After yet another WxSim data problem due to the database size growing too large I thought it was time to continue the project I started some time ago, i.e. improve the server monitoring process.
I’m using some software called Prometheus and Node Exporter to gather server stats and using Grafana software to do the clever stuff like producing fancy dashboards with status reports and graphs on them. I’d set this up some time ago and it’s been happily running in the background without any problems since then. I probably got distracted by something else at that point (a common story in my life!) and never got back to finishing the job off.
In the last 24 hours I’ve done a number of things…
- Sorted out the dashboards to give me a good view of how the (6) servers are running. Some examples…
a) Status and stats for all of my web hosts:
b) Stats for each server:
c) Status and stats for the database cluster. The increased activity that you can see starting at around 10:45 is the GFS data download running.
d) And even stats on the stats gathering process:
There are other dashboards too, but these give you an idea of what things look like.
- Fixed the alerting processs. I’d started this last time but ended up going down the wrong road which made it difficult to send notifications. I’ve completely revamped the alerting/notification process now. So far I’ve got 3 sets of alerts:
a) Database server alerts which send me an email if one of the three database servers becomes unavailable:
b) A set of server alerts which send me an email if, for example, disk space is running out on a server or there are network errors.
c) Some alerts about my web sites, e.g. if any site goes down or an SSL certificate doesn’t get renewed at the normal time then I’ll get emails.
- The dashboards above are all ‘standard’, i.e. freely available to import from Grafana. I’ve now started to create my own personalised dashboard to monitor very specific things that are of interest. For example, one of the recurrent database issues recently has been the WxSim forecast data table not being managed (old records removed) and eventually getting too big for the server to handle. So I’m gathering/plotting the size of that table.
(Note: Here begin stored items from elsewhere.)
(** * ShaderSystem: shader binding and uniform synchronisation

    A shallow embedding of [ShaderSystem] (the renderer plugin that binds
    shaders and keeps their uniforms in sync with the GPU) together with the
    properties its design relies on.

    JavaScript objects that the code only indexes ([cache], [glPrograms],
    [uniformGroups], [syncUniforms]) are finite maps; objects that the code
    walks with [for ... in] ([uniforms], [uniformData], [attributeData]) are
    association lists kept in iteration order.  Objects that are shared and
    mutated (shaders, programs, uniform groups, GL programs) live in a store
    and are named by references, so that [===] on objects is equality of
    references.  Property lookups see own properties only: names inherited
    from [Object.prototype] are not modelled. *)

From stdpp Require Import gmap strings list fin_maps.
From Stdlib Require Import ZArith.

Local Open Scope string_scope.

(** ** JavaScript objects walked in iteration order *)

Module JSObject.

Section Props.
Context {A : Type}.

(** [o[k]]: the value of own property [k], [None] standing for
    [undefined]. *)
Fixpoint get (o : list (string * A)) (k : string) : option A :=
  match o with
  | [] => None
  | (k', v) :: o' => if decide (k' = k) then Some v else get o' k
  end.

(** [o[k] = v]: an existing property keeps its place in the iteration
    order, a new one goes last (the names written here, [globals] and the
    names of attributes and uniforms, are never array indices, which
    JavaScript would visit first). *)
Fixpoint set (o : list (string * A)) (k : string) (v : A)
  : list (string * A) :=
  match o with
  | [] => [(k, v)]
  | (k', v') :: o' =>
      if decide (k' = k) then (k, v) :: o' else (k', v') :: set o' k v
  end.

(** The property names a [for (const i in o)] loop visits. *)
Definition keys (o : list (string * A)) : list string := o.*1.

End Props.

(** [Array.prototype.join]. *)
Definition join (sep : string) (strings : list string) : string :=
  String.concat sep strings.

End JSObject.

(** ** Data model *)

(** References into the store. *)
Abbreviation ShaderRef := nat (only parsing).
Abbreviation ProgramRef := nat (only parsing).
Abbreviation GroupRef := nat (only parsing).
Abbreviation GLProgramRef := nat (only parsing).

(** Opaque values owned by the WebGL context. *)
Abbreviation WebGLContext := nat (only parsing).
Abbreviation WebGLProgram := nat (only parsing).
Abbreviation WebGLLocation := nat (only parsing).

(** A value held by a member of a uniform group. *)
Inductive UniformValue : Type :=
| UNumber (x : Z)
| UArray (xs : list Z)
| UTexture (unit : nat)
| UGroup (g : GroupRef).

(** An entry of [program.uniformData]: what the program source declares. *)
Record UniformDecl : Type := mkUniformDecl {
  type : string;
  size : nat
}.

(** An entry of [program.attributeData]. *)
Record AttributeDecl : Type := mkAttributeDecl {
  location : Z
}.

(** An entry of [glProgram.uniformData]. *)
Record GLUniform : Type := mkGLUniform {
  gl_location : option WebGLLocation;
  gl_value : UniformValue
}.

(** [UniformGroup]: the fields the system reads and writes.  [syncUniforms]
    maps a program id to the routine generated for this group. *)
Module UniformGroup.
Record t {SyncFunc : Type} : Type := mk {
  uniforms : list (string * UniformValue);
  id : nat;
  static : bool;
  dirtyId : Z;
  syncUniforms : gmap nat SyncFunc
}.
Arguments t : clear implicits.
Arguments mk {_}.

(** [group.uniforms = us] and [group.syncUniforms = m]. *)
Definition set_uniforms {F} (G : t F) (us : list (string * UniformValue))
  : t F := mk us (id G) (static G) (dirtyId G) (syncUniforms G).
Definition set_syncUniforms {F} (G : t F) (m : gmap nat F) : t F :=
  mk (uniforms G) (id G) (static G) (dirtyId G) m.
End UniformGroup.

(** [GLProgram]: the fields the system reads and writes.  [program] is the
    WebGL handle; [uniformGroups] records, per group id, the [dirtyId] last
    synchronised against this program. *)
Module GLProgram.
Record t : Type := mk {
  program : WebGLProgram;
  uniformData : list (string * GLUniform);
  uniformGroups : gmap nat Z
}.

(** Modelled from the spec: the constructor of [GLProgram] is not part of
    the sources at hand.  A new GL program holds the handle and the uniform
    table it is given, and no group is synchronised against it yet. *)
Definition new (program : WebGLProgram)
    (uniformData : list (string * GLUniform)) : t :=
  mk program uniformData ∅.

Definition set_uniformGroups (G : t) (m : gmap nat Z) : t :=
  mk (program G) (uniformData G) m.
End GLProgram.

(** [Program]: [glPrograms] maps a context uid to the GL program compiled
    under that context. *)
Module Program.
Record t : Type := mk {
  id : nat;
  vertexSrc : string;
  fragmentSrc : string;
  attributeData : list (string * AttributeDecl);
  uniformData : list (string * UniformDecl);
  glPrograms : gmap nat GLProgramRef
}.

Definition set_glPrograms (P : t) (m : gmap nat GLProgramRef) : t :=
  mk (id P) (vertexSrc P) (fragmentSrc P) (attributeData P) (uniformData P) m.
End Program.

(** Modelled from the spec: the [Shader] class is not part of the sources
    at hand.  A shader binds one program to one uniform group, and
    [shader.uniforms] is the [uniforms] object of that group ("inject the
    ambient global uniform group into the shader's own group"). *)
Module Shader.
Record t : Type := mk {
  program : ProgramRef;
  uniformGroup : GroupRef
}.
End Shader.

(** The two fields of the renderer the system reads. *)
Module Renderer.
Record t : Type := mk {
  CONTEXT_UID : nat;
  globalUniforms : GroupRef
}.
End Renderer.

(** ** [getSignature] *)

Section GetSignature.
Context {SyncFunc : Type}.

(** The array [strings] built by the loop of [getSignature]: each member
    name, followed by the declared type when [uniformData] has the name. *)
Fixpoint signature_strings (us : list (string * UniformValue))
    (ud : list (string * UniformDecl)) : list string :=
  match us with
  | [] => []
  | (i, _) :: us' =>
      match JSObject.get ud i with
      | Some d => i :: type d :: signature_strings us' ud
      | None => i :: signature_strings us' ud
      end
  end.

Definition getSignature (group : UniformGroup.t SyncFunc)
    (ud : list (string * UniformDecl)) : string :=
  JSObject.join "-" (signature_strings (UniformGroup.uniforms group) ud).

End GetSignature.

(** ** The collaborators imported by the system *)

(** The functions the module imports from [./utils], and the one query it
    makes on the WebGL context.  Their code is not part of the sources at
    hand, so the system is modelled over any implementation of them.
    [compileProgram] answers [None] when compilation throws. *)
Class Utils (SyncFunc : Type) : Type := {
  generateUniformsSync :
    UniformGroup.t SyncFunc → list (string * UniformDecl) → SyncFunc;
  unsafeEvalSupported : bool;
  defaultValue : string → nat → UniformValue;
  compileProgram :
    WebGLContext → string → string → list (string * Z) → option WebGLProgram;
  getUniformLocation :
    WebGLContext → WebGLProgram → string → option WebGLLocation
}.

(** What a method can throw. *)
Inductive Exn : Type :=
| TypeError
| Error (message : string)
| CompileError.

(** The calls that leave the system: to the program compiler, to the WebGL
    context, and the uploads.  [SyncFuncCall f glProgram group] is the call
    [f(glProgram.uniformData, group.uniforms, this.renderer)] of a generated
    routine; what the routine does from there (the typed uploads, the
    values it caches, the nested groups it synchronises) is the business of
    [generateUniformsSync] and is not modelled. *)
Inductive Call {SyncFunc : Type} : Type :=
| CompileProgram (gl : WebGLContext) (vertexSrc fragmentSrc : string)
    (attribMap : list (string * Z))
| UseProgram (gl : WebGLContext) (program : WebGLProgram)
| SyncFuncCall (syncFunc : SyncFunc) (glProgram : GLProgramRef)
    (group : GroupRef)
| ProgramSyncUniforms (program : ProgramRef) (glProgram : GLProgramRef)
    (uniforms : list (string * UniformValue)).
Arguments Call : clear implicits.

Definition is_CompileProgram {F} (c : Call F) : bool :=
  match c with CompileProgram _ _ _ _ => true | _ => false end.
Definition is_UseProgram {F} (c : Call F) : bool :=
  match c with UseProgram _ _ => true | _ => false end.
Definition is_upload {F} (c : Call F) : bool :=
  match c with
  | SyncFuncCall _ _ _ | ProgramSyncUniforms _ _ _ => true
  | _ => false
  end.

(** How many calls of a trace satisfy [p]. *)
Definition count {F} (p : Call F → bool) (calls : list (Call F)) : nat :=
  length (filter (λ c, p c = true) calls).

(** ** The shader system *)

Module ShaderSystem.

(** The fields of a [ShaderSystem] instance. *)
Record t {SyncFunc : Type} : Type := mk {
  gl : option WebGLContext;
  shader : option ShaderRef;
  program : option ProgramRef;
  cache : gmap string SyncFunc;
  id : nat;
  destroyed : bool
}.
Arguments t : clear implicits.
Arguments mk {_}.

Definition set_gl {F} (T : t F) (v : option WebGLContext) : t F :=
  mk v (shader T) (program T) (cache T) (id T) (destroyed T).
Definition set_shader {F} (T : t F) (v : option ShaderRef) : t F :=
  mk (gl T) v (program T) (cache T) (id T) (destroyed T).
Definition set_program {F} (T : t F) (v : option ProgramRef) : t F :=
  mk (gl T) (shader T) v (cache T) (id T) (destroyed T).
Definition set_cache {F} (T : t F) (v : gmap string F) : t F :=
  mk (gl T) (shader T) (program T) v (id T) (destroyed T).
Definition set_destroyed {F} (T : t F) (v : bool) : t F :=
  mk (gl T) (shader T) (program T) (cache T) (id T) v.

(** The store of shared objects, the renderer and the system itself. *)
Record State {SyncFunc : Type} : Type := mkState {
  shaders : gmap ShaderRef Shader.t;
  programs : gmap ProgramRef Program.t;
  groups : gmap GroupRef (UniformGroup.t SyncFunc);
  glprograms : gmap GLProgramRef GLProgram.t;
  renderer : Renderer.t;
  this : t SyncFunc
}.
Arguments State : clear implicits.
Arguments mkState {_}.

Definition with_this {F} (s : State F) (T : t F) : State F :=
  mkState (shaders s) (programs s) (groups s) (glprograms s) (renderer s) T.
Definition with_group {F} (s : State F) (r : GroupRef) (G : UniformGroup.t F)
  : State F :=
  mkState (shaders s) (programs s) (<[r := G]> (groups s)) (glprograms s)
    (renderer s) (this s).
Definition with_program {F} (s : State F) (r : ProgramRef) (P : Program.t)
  : State F :=
  mkState (shaders s) (<[r := P]> (programs s)) (groups s) (glprograms s)
    (renderer s) (this s).
Definition with_glprogram {F} (s : State F) (r : GLProgramRef)
    (G : GLProgram.t) : State F :=
  mkState (shaders s) (programs s) (groups s) (<[r := G]> (glprograms s))
    (renderer s) (this s).

Section Methods.
Context {SyncFunc : Type} {U : Utils SyncFunc}.

(** *** A state, trace and exception monad

    A computation returns the new state, the calls it made and either the
    exception thrown or the value returned.  The writes made before a
    throw stay, as in JavaScript. *)
Definition M (A : Type) : Type :=
  State SyncFunc → State SyncFunc * list (Call SyncFunc) * (Exn + A).

Definition ret {A} (a : A) : M A := λ s, (s, [], inr a).
Definition throw {A} (e : Exn) : M A := λ s, (s, [], inl e).
Definition seq {A B} (m : M A) (k : A → M B) : M B :=
  λ s, match m s with
       | (s1, c1, inl e) => (s1, c1, inl e)
       | (s1, c1, inr a) =>
           match k a s1 with (s2, c2, r) => (s2, (c1 ++ c2)%list, r) end
       end.
Definition read {A} (f : State SyncFunc → A) : M A := λ s, (s, [], inr (f s)).
Definition write (f : State SyncFunc → State SyncFunc) : M unit :=
  λ s, (f s, [], inr ()).
Definition call (c : Call SyncFunc) : M unit := λ s, (s, [c], inr ()).

(** Reading a property of [null] or [undefined] throws a [TypeError]; a
    reference outside the store reads as [undefined]. *)
Definition deref {A} (o : option A) : M A :=
  match o with Some a => ret a | None => throw TypeError end.

#[global] Instance M_ret : MRet M := @ret.
#[global] Instance M_bind : MBind M := λ A B k m, seq m k.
That’s a boring plot, but still useful. The table (on disk) is about 16GB. It shouldn’t grow (or shrink) because it should reach a maximum size, after which old records are purged before new records are added. The plot isn’t really necessary, but is a precursor to the next step which I’ll do later today - adding an alert.
As I’m now collecting the data required, creating an alert just needs me to replicate the formula used to create the plot in an alert and decide what the maximum file size is that I’ll allow before I send an email. So in future I’ll get an email if the database table starts to grow and that will give me time to react and, hopefully, resolve the problem before everything grinds to a halt.
That’s all for now folks - lunch is nearly ready!